There was nothing professional about it, only the drudgery of clerk's work; to do it at all was almost beneath his dignity; yet he went through with it conscientiously, and restrained himself from inviting the sexton, who stayed with him, to lend him his handkerchief or to choose a card. Nor did he even hide a card in the sexton's pocket, and then convey it into the parish register. Nothing of the sort. He was sternly practical, and searched diligently. Nevertheless, he noted how excellent a place for the simple feasts would be the reading-desk. The fact is, that gentlemen of his profession never go to church, and, therefore, are ignorant of the uses of its various parts. On Sunday morning they lie in bed; on Sunday afternoon they have dinner, and perhaps the day's paper, and on Sunday evening they gather at a certain house of call for conjurers in Drury Lane, and practise on each other. There is, therefore, no room in the conjurer's life for church. Some remedy should be found for this by the bishops.
"What have I got to look for?" said the professor, as the sexton produced the old books. "Well, I've got to find what families there were living here a hundred years ago, or thereabouts, named Davenant, and what Christian names they had, and whether there were two children born and baptized here in one year, both bearing the name of Davenant."

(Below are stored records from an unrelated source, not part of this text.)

(* ===== verification/RedisSync.v ===== *)
(** * One-way replication of Redis ([internal/engine/redis])

    The source side ([stream.go], [copy.go], [notify.go]): finding keys by a rolling SCAN,
    reading their values as DUMP payloads with their time to live, answering which keys are
    missing. The sink side ([apply.go], [sink.go], [copy.go]): RESTORE REPLACE of a framed
    stream, DEL of keys that were not staged, the scan of the target for the delete sweep.
    Both behind the calls of [Calls], so that the drain of [Apply] and the sweep of [Stream]
    run on them.

    A record travels as the bytes [RedisFrame.write] gives it, in a row with the one column
    [frame]. Keys and payloads are bytes; a time to live is in milliseconds, -1 without one,
    and stands still while a call runs. *)

From S2P Require Import Prelude Text Engine Calls Apply RedisFrame RedisKeys RedisScan Stream.
Import Apply RedisKeys RedisScan.

Module RedisSync.

Abbreviation bytes := RedisFrame.bytes.
Abbreviation record := RedisFrame.record.

(** ** Tuning ([tuningFromParams]) *)

Definition defaultScanCount : Z := 512.

Record copyTuning := mkTuning {
  tu_scanCount : Z;
  tu_types : list string;
  tu_bigKeyWarn : Z;
  tu_bigKeyRefuse : Z;
  tu_absTTL : bool
}.

Definition splitCSV (s : string) : list string :=
  filter (λ part, part ≠ "") (Text.untxt <$> Text.split_on "," (Text.txt s)).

The sexton shook his head. He was only a middle-aged man, and therefore not yet arrived at sextonial ripeness; for a sexton only begins to be mellow when he is ninety or thereabouts. He knew nothing of the Davenants except that there were once Lords Davenant, now lying in the family vault below the chancel, and none of them left in the parish at all, nor any in his memory, nor in that of his father's before him, so far as he could tell.
After a careful examination of the books, the professor was enabled to state with confidence that at the time in question the Davenant name was borne by none but the family at the castle; that there were no cousins of the name in the place; and that the heir born in that year was christened on such a day, and received the name of Timothy Clitheroe.
If this had been the only evidence, the case would have made in favor of the Canaan City claimant; but, unfortunately, there was another discovery made by the professor, at sight of which he whistled, and then shook his head, and then considered whether it would not be best to cut out the page, while the sexton thought he was forcing a card, or palming a ball, or boiling an egg, or some other ingenious feat of legerdemain. For he instantly perceived that the fact recorded before his eyes had an all-important bearing upon the case of his illustrious friends.
The little story which he saw was, in short, this:
In the same year of the birth of the infant Timothy Clitheroe, there was born of a poor vagrant woman, who wandered no one knew where from, into the parish and died in giving him to the world, a man-child. There was no one to rejoice over him, or to welcome him, or to claim him: therefore he became parish property, and had to be christened, fed, flogged, admonished, and educated, so far as education in those days was considered necessary, at the charge of the parish. The first step was to give him a name. For it was formerly, and may be still, a custom in country parishes to name a waif of this kind after the village itself, which accounts for many odd surnames, such as Stepney, Marylebone, or Hoxton. It was not a good custom, because it might lead to complications, as perhaps it did in this case, when there was already another family legitimately entitled to bear the name. The authorities, following this custom, conferred upon the baby the lordly name of Davenant. Then, as it was necessary that he should have a Christian name, and it would be a pity to waste good Richard or Robin upon a beggar brat, they gave him the day of the week on which he was born. This was intended to keep him humble, and to remind him that he had no right to any of the distinguished Christian names bestowed upon respectably born children.
He was called Saturday Davenant.
The name, the date, and the circumstances were briefly recorded in the parish register.